**Directions**.
Please write out each entry exactly as it appears.

**Data supplied**.
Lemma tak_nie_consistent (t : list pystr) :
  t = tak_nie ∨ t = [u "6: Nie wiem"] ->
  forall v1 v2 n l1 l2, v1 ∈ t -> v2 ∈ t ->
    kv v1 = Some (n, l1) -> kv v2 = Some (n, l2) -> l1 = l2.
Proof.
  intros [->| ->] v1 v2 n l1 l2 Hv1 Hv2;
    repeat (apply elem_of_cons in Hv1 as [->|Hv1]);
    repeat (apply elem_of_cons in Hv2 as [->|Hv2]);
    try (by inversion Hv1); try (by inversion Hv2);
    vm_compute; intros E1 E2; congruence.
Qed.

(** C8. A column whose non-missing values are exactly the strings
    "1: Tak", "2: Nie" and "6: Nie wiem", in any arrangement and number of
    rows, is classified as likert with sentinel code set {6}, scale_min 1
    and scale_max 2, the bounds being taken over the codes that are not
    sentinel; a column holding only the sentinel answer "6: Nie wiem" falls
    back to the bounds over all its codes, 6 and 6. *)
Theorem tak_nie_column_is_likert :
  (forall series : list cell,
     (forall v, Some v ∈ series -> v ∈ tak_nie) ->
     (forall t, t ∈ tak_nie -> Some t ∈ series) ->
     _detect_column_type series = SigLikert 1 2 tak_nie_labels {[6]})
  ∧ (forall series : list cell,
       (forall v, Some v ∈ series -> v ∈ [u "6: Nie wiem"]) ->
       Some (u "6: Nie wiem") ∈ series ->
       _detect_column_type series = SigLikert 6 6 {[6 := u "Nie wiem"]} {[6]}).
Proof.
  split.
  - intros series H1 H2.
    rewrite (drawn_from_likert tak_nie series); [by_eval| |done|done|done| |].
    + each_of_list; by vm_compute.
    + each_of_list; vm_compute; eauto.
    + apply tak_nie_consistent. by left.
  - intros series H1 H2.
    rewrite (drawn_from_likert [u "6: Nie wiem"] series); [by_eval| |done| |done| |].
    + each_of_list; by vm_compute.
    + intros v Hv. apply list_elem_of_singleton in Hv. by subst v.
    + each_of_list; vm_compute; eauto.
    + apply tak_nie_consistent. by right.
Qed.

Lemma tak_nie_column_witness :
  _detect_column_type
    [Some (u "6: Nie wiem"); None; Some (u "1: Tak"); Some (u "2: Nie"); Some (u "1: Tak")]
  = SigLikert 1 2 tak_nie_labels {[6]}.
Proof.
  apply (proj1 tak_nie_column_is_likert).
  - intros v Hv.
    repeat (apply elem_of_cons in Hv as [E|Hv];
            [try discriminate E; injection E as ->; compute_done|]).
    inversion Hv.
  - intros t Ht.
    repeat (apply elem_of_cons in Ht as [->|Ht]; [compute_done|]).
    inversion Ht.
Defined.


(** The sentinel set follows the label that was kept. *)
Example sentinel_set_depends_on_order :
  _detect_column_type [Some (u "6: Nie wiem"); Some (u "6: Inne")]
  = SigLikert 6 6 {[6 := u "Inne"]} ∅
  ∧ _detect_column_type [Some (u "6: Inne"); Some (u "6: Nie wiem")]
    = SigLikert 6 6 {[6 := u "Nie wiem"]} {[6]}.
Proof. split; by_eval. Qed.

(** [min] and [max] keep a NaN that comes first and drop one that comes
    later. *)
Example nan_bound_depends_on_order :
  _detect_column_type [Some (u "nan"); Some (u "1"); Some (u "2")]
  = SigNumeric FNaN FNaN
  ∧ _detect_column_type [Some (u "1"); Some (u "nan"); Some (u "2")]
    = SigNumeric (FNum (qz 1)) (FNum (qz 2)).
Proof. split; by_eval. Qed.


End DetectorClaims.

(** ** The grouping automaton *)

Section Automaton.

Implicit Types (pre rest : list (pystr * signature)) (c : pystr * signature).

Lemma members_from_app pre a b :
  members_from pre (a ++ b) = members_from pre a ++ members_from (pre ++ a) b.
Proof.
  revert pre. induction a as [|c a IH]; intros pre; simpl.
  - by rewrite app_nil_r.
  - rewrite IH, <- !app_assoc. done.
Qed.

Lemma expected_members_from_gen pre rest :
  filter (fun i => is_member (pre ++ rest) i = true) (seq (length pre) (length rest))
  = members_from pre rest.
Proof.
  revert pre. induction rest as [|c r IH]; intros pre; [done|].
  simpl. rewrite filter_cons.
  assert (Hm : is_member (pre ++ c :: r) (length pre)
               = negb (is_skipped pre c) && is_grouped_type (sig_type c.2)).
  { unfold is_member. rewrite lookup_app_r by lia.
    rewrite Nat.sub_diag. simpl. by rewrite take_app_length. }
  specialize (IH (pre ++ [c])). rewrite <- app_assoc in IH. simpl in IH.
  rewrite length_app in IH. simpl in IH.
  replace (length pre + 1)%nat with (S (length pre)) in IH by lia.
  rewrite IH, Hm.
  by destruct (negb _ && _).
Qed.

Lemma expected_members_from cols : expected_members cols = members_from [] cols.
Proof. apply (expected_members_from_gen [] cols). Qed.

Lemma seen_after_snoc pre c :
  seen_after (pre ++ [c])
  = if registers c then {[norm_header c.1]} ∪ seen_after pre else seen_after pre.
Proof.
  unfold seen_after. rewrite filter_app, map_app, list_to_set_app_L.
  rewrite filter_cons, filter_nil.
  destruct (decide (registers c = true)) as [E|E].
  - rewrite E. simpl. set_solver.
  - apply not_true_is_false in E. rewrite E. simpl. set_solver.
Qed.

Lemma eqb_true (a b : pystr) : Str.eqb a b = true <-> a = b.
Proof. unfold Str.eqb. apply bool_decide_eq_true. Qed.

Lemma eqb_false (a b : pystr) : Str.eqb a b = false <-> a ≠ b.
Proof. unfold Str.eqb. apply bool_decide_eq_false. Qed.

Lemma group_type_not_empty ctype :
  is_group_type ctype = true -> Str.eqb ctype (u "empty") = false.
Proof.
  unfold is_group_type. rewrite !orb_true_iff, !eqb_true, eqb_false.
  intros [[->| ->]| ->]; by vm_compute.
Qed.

**Answer to this exercise**.
Lemma tak_nie_consistent (t : list pystr) :
  t = tak_nie ∨ t = [u "6: Nie wiem"] ->
  forall v1 v2 n l1 l2, v1 ∈ t -> v2 ∈ t ->
    kv v1 = Some (n, l1) -> kv v2 = Some (n, l2) -> l1 = l2.
Proof.
  intros [->| ->] v1 v2 n l1 l2 Hv1 Hv2;
    repeat (apply elem_of_cons in Hv1 as [->|Hv1]);
    repeat (apply elem_of_cons in Hv2 as [->|Hv2]);
    try (by inversion Hv1); try (by inversion Hv2);
    vm_compute; intros E1 E2; congruence.
Qed.

(** C8. A column whose non-missing values are exactly the strings
    "1: Tak", "2: Nie" and "6: Nie wiem", in any arrangement and number of
    rows, is classified as likert with sentinel code set {6}, scale_min 1
    and scale_max 2, the bounds being taken over the codes that are not
    sentinel; a column holding only the sentinel answer "6: Nie wiem" falls
    back to the bounds over all its codes, 6 and 6. *)
Theorem tak_nie_column_is_likert :
  (forall series : list cell,
     (forall v, Some v ∈ series -> v ∈ tak_nie) ->
     (forall t, t ∈ tak_nie -> Some t ∈ series) ->
     _detect_column_type series = SigLikert 1 2 tak_nie_labels {[6]})
  ∧ (forall series : list cell,
       (forall v, Some v ∈ series -> v ∈ [u "6: Nie wiem"]) ->
       Some (u "6: Nie wiem") ∈ series ->
       _detect_column_type series = SigLikert 6 6 {[6 := u "Nie wiem"]} {[6]}).
Proof.
  split.
  - intros series H1 H2.
    rewrite (drawn_from_likert tak_nie series); [by_eval| |done|done|done| |].
    + each_of_list; by vm_compute.
    + each_of_list; vm_compute; eauto.
    + apply tak_nie_consistent. by left.
  - intros series H1 H2.
    rewrite (drawn_from_likert [u "6: Nie wiem"] series); [by_eval| |done| |done| |].
    + each_of_list; by vm_compute.
    + intros v Hv. apply list_elem_of_singleton in Hv. by subst v.
    + each_of_list; vm_compute; eauto.
    + apply tak_nie_consistent. by right.
Qed.

Lemma tak_nie_column_witness :
  _detect_column_type
    [Some (u "6: Nie wiem"); None; Some (u "1: Tak"); Some (u "2: Nie"); Some (u "1: Tak")]
  = SigLikert 1 2 tak_nie_labels {[6]}.
Proof.
  apply (proj1 tak_nie_column_is_likert).
  - intros v Hv.
    repeat (apply elem_of_cons in Hv as [E|Hv];
            [try discriminate E; injection E as ->; compute_done|]).
    inversion Hv.
  - intros t Ht.
    repeat (apply elem_of_cons in Ht as [->|Ht]; [compute_done|]).
    inversion Ht.
Defined.


(** The sentinel set follows the label that was kept. *)
Example sentinel_set_depends_on_order :
  _detect_column_type [Some (u "6: Nie wiem"); Some (u "6: Inne")]
  = SigLikert 6 6 {[6 := u "Inne"]} ∅
  ∧ _detect_column_type [Some (u "6: Inne"); Some (u "6: Nie wiem")]
    = SigLikert 6 6 {[6 := u "Nie wiem"]} {[6]}.
Proof. split; by_eval. Qed.

(** [min] and [max] keep a NaN that comes first and drop one that comes
    later. *)
Example nan_bound_depends_on_order :
  _detect_column_type [Some (u "nan"); Some (u "1"); Some (u "2")]
  = SigNumeric FNaN FNaN
  ∧ _detect_column_type [Some (u "1"); Some (u "nan"); Some (u "2")]
    = SigNumeric (FNum (qz 1)) (FNum (qz 2)).
Proof. split; by_eval. Qed.


End DetectorClaims.

(** ** The grouping automaton *)

Section Automaton.

Implicit Types (pre rest : list (pystr * signature)) (c : pystr * signature).

Lemma members_from_app pre a b :
  members_from pre (a ++ b) = members_from pre a ++ members_from (pre ++ a) b.
Proof.
  revert pre. induction a as [|c a IH]; intros pre; simpl.
  - by rewrite app_nil_r.
  - rewrite IH, <- !app_assoc. done.
Qed.

Lemma expected_members_from_gen pre rest :
  filter (fun i => is_member (pre ++ rest) i = true) (seq (length pre) (length rest))
  = members_from pre rest.
Proof.
  revert pre. induction rest as [|c r IH]; intros pre; [done|].
  simpl. rewrite filter_cons.
  assert (Hm : is_member (pre ++ c :: r) (length pre)
               = negb (is_skipped pre c) && is_grouped_type (sig_type c.2)).
  { unfold is_member. rewrite lookup_app_r by lia.
    rewrite Nat.sub_diag. simpl. by rewrite take_app_length. }
  specialize (IH (pre ++ [c])). rewrite <- app_assoc in IH. simpl in IH.
  rewrite length_app in IH. simpl in IH.
  replace (length pre + 1)%nat with (S (length pre)) in IH by lia.
  rewrite IH, Hm.
  by destruct (negb _ && _).
Qed.

Lemma expected_members_from cols : expected_members cols = members_from [] cols.
Proof. apply (expected_members_from_gen [] cols). Qed.

Lemma seen_after_snoc pre c :
  seen_after (pre ++ [c])
  = if registers c then {[norm_header c.1]} ∪ seen_after pre else seen_after pre.
Proof.
  unfold seen_after. rewrite filter_app, map_app, list_to_set_app_L.
  rewrite filter_cons, filter_nil.
  destruct (decide (registers c = true)) as [E|E].
  - rewrite E. simpl. set_solver.
  - apply not_true_is_false in E. rewrite E. simpl. set_solver.
Qed.

Lemma eqb_true (a b : pystr) : Str.eqb a b = true <-> a = b.
Proof. unfold Str.eqb. apply bool_decide_eq_true. Qed.

Lemma eqb_false (a b : pystr) : Str.eqb a b = false <-> a ≠ b.
Proof. unfold Str.eqb. apply bool_decide_eq_false. Qed.

Lemma group_type_not_empty ctype :
  is_group_type ctype = true -> Str.eqb ctype (u "empty") = false.
Proof.
  unfold is_group_type. rewrite !orb_true_iff, !eqb_true, eqb_false.
  intros [[->| ->]| ->]; by vm_compute.
Qed.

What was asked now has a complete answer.